18.104.22.168 Feed Pressure
An increase in feed pressure decreases both membrane permeability and selectivity, but at the same time creates a greater driving force across the membrane that results in a net increase in permeation through the membrane and a decrease in the membrane area requirements (Figure 6-30). Increasing the maximum operating pressure results in a less expensive and smaller system. Limiting factors are the maximum pressure limit for the membrane elements and the cost and weight of equipment at the higher pressure rating.
Fig. 6-29. Effect of operating temperature.
Fig. 6-30. Effect of feed pressure.
22.214.171.124 Permeate Pressure
Exhibits the opposite effects of feed pressure Lowers the permeate pressure Increases the driving force, and lowers the membrane area requirements. Unlike feed pressure, permeate pressure has a strong effect on hydrocarbon losses (Figure 6-31).
Pressure difference across the membrane is not the only consideration. Pressure ratio across the membrane is strongly affected by the permeate pressure.
For example, a feed pressure of 1305 psig (90 bar) and a permeate pressure of 43.5 psig (3 bar) produce a pressure ratio of 30. Decreasing the permeate pressure to 14.5 psig (1 bar) increases the pressure ratio to 90 and has a dramatic effect on system performance.
Fig. 6-31. Effect of permeate pressure.
Desirable to achieve the lowest possible permeate pressure Important consideration when deciding how to further process the permeate stream.
For example, if permeate stream must be flared, then the flare design must be optimized for low pressure drop. If permeate stream must be compressed to feed the second membrane stage or injected into a well, the increased compressor horsepower and size at lower permeate pressure must be balanced against the reduced membrane area requirements.
126.96.36.199 CO2 Removal
For a constant sales gas CO2 specification, an increase in feed CO2 increases membrane area requirement and increases hydrocarbon losses (more CO2 must permeate, and so more hydrocarbons permeate). This is shown in Figure 6-32.
Fig. 6-32. Effect of CO2 removal.
Membrane area requirement is determined by the percentage of CO2 removal rather than the feed or sales gas CO2 specifications themselves.
For example, a system for reducing a feed CO2 content from 10% to 5% is similar in size to one reducing the feed from 50% to 25%, or one reducing a feed from 1% to 0.5%, if all have a CO2 removal requirement of about 50%.
Traditional solvent or absorbent-based CO2 technologies have the opposite limitation.
Their size is driven by the absolute amount of CO2 that must be removed. For example, a system for CO2 removal from 50% to 25% is substantially larger than one reducing CO2 from 1% to 0.5%. For this reason, using membranes for bulk CO2 removal and using traditional technologies for meeting low CO2 specifications makes a lot of sense. Depending on the application, either one or both of the technologies could be used.

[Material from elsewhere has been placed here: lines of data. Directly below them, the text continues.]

(** * The in-memory build service

    A model of the [inmemService] implementation of the [Service] interface:
    a [map[string]Build] guarded by one [sync.RWMutex].

    The first part models the five methods as functions on the map field [m].
    Every method but [GetBuild] brackets its body with [s.mtx.Lock()] and a
    deferred [s.mtx.Unlock()]; for a call that runs alone the pair leaves the
    mutex as it found it, so the sequential model threads the map only.  The
    [ctx] argument is used by no method and is dropped.

    The second part ([Module Conc]) models [PostBuild] statement by statement,
    with the mutex, run by several goroutines under every interleaving. *)

From stdpp Require Import base gmap strings list.

Module BuildService.

(** ** Data *)

(** [type Build struct { ID string; Name string }] *)
Record Build := mkBuild { ID : string; Name : string }.

#[global] Instance Build_eq_dec : EqDecision Build.
Proof. solve_decision. Defined.

(** The three package-level error values. *)
Inductive error := ErrInconsistentIDs | ErrAlreadyExists | ErrNotFound.

#[global] Instance error_eq_dec : EqDecision error.
Proof. solve_decision. Defined.

(** The field [m map[string]Build] of [inmemService]. *)
Abbreviation store := (gmap string Build).

(** [Build{}], the zero value returned next to [ErrNotFound]. *)
Definition zeroBuild : Build := mkBuild "" "".

(** [NewInmemService]: [m: map[string]Build{}]. *)
Definition NewInmemService : store := ∅.

(** ** The five methods

    A method returning [error] is a function to [store * option error]:
    the map after the call and [None] for a [nil] error. *)

Definition PostBuild (b : Build) (s : store) : store * option error :=
  match s !! ID b with
  | Some _ => (s, Some ErrAlreadyExists)
  | None => (<[ID b := b]> s, None)
  end.

(** [GetBuild] takes the read lock and writes nothing: it returns its two
    results and the map stays as it is. *)
Definition GetBuild (id : string) (s : store) : Build * option error :=
  match s !! id with
  | None => (zeroBuild, Some ErrNotFound)
  | Some b => (b, None)
  end.

Definition PutBuild (id : string) (b : Build) (s : store) : store * option error :=
  if decide (id ≠ ID b) then (s, Some ErrInconsistentIDs)
  else (<[id := b]> s, None).

(** [if b.Name != "" { existing.Name = b.Name }] on the copy [existing] of
    the stored record: the value [PatchBuild] writes back. *)
Definition patched (existing b : Build) : Build :=
  if decide (Name b ≠ "") then mkBuild (ID existing) (Name b) else existing.

Definition PatchBuild (id : string) (b : Build) (s : store) : store * option error :=
  if decide (ID b ≠ "" ∧ id ≠ ID b) then (s, Some ErrInconsistentIDs)
  else
    match s !! id with
    | None => (s, Some ErrNotFound)
    | Some existing => (<[id := patched existing b]> s, None)
    end.

Definition DeleteBuild (id : string) (s : store) : store * option error :=
  match s !! id with
  | None => (s, Some ErrNotFound)
  | Some _ => (delete id s, None)
  end.

(** ** Calls and call sequences *)

Inductive call :=
| Create (b : Build)
| Read (id : string)
| Replace (id : string) (b : Build)
| PartialUpdate (id : string) (b : Build)
| Delete (id : string).

(** One call: the map after it and the error it returned. *)
Definition exec (c : call) (s : store) : store * option error :=
  match c with
  | Create b => PostBuild b s
  | Read id => (s, snd (GetBuild id s))
  | Replace id b => PutBuild id b s
  | PartialUpdate id b => PatchBuild id b s
  | Delete id => DeleteBuild id s
  end.

(** The calls of [cs], first to last, from the map [s]. *)
Definition run (cs : list call) (s : store) : store :=
  foldl (λ acc c, fst (exec c acc)) s cs.

(** ** The invariant of the store *)

(** Every record is stored under its own [ID]. *)
Definition keys_match (s : store) : Prop :=
  map_Forall (λ k b, ID b = k) s.

(** The [ID]s of the stored records, in the order of [map_to_list]. *)
Definition stored_ids (s : store) : list string :=
  (ID ∘ snd) <$> map_to_list s.

(** No two stored records share an [ID]. *)
Definition unique_ids (s : store) : Prop := NoDup (stored_ids s).

Definition store_inv (s : store) : Prop := keys_match s ∧ unique_ids s.

#[global] Instance store_inv_dec s : Decision (store_inv s).
Proof. unfold store_inv, keys_match, unique_ids. apply _. Defined.

End BuildService.

(** * [PostBuild] under concurrent callers

    Each goroutine runs [PostBuild] on the shared [inmemService], one source
    statement per step; a scheduler picks which goroutine moves next.
    Nothing here assumes that a call is atomic: that is what the mutex has
    to provide. *)

Module Conc.
Import BuildService.

(** [sync.RWMutex], as far as its callers can tell: whether a writer holds
    it and how many readers do. *)
Record RWMutex := mkRWMutex { writer : bool; readers : nat }.

(** [mtx.Lock()] returns once no writer and no reader holds the mutex;
    [None] is a caller that has to wait. *)
Definition Lock (mu : RWMutex) : option RWMutex :=
  if writer mu then None
  else match readers mu with
       | 0 => Some (mkRWMutex true 0)
       | S _ => None
       end.

(** [mtx.Unlock()], called by the goroutine that holds the write lock. *)
Definition Unlock (mu : RWMutex) : RWMutex := mkRWMutex false (readers mu).

(** [type inmemService struct { mtx sync.RWMutex; m map[string]Build }] *)
Record inmemService := mkService { mtx : RWMutex; m : gmap string Build }.

(** [&inmemService{m: map[string]Build{}}]: the zero mutex is unlocked. *)
Definition NewInmemService : inmemService :=
  mkService (mkRWMutex false 0) BuildService.NewInmemService.

(** Where a goroutine stands in the body of [PostBuild]. *)
Inductive pc :=
| AtLock                       (* before [s.mtx.Lock()] *)
| AtCheck                      (* before [if _, ok := s.m[b.ID]; ok] *)
| AtStore                      (* before [s.m[b.ID] = b] *)
| AtReturn (e : option error)  (* result set; deferred [s.mtx.Unlock()] due *)
| Returned (e : option error). (* back in the caller with [e] *)

#[global] Instance pc_eq_dec : EqDecision pc.
Proof. solve_decision. Defined.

An increase in CO2 content in feed gas of an existing membrane plant will results in sales gas with higher CO2 content. An additional membrane area can be installed to meet the sales gas CO2 content, although with increased hydrocarbon losses. For example, if heater capacity is available, the membranes can be operated at a higher temperature to also increase capacity.
If an existing non-membrane system must be de-bottlenecked, installing a bulk CO2 removal system upstream of it makes good sense.
188.8.131.52 Environmental Regulations
Environmental regulations dictate what can be done with the permeate gas, specifically whether it can be vented (cold or hot vent) to the atmosphere or flared either directly or catalytically. Ninety five to ninety nine percent CO2 yields low Btu/scf content (flare requires a minimum of 250 Btu/scf to burn).
Location often dictates a number of other issues, such as space and weight restrictions, level of automation, level of spares that should be available, and single versus multistage operation.
Fuel requirements can be obtained upstream of the membrane system, downstream of the pretreatment system, downstream of the membrane, and from the recycle loop in multistage systems.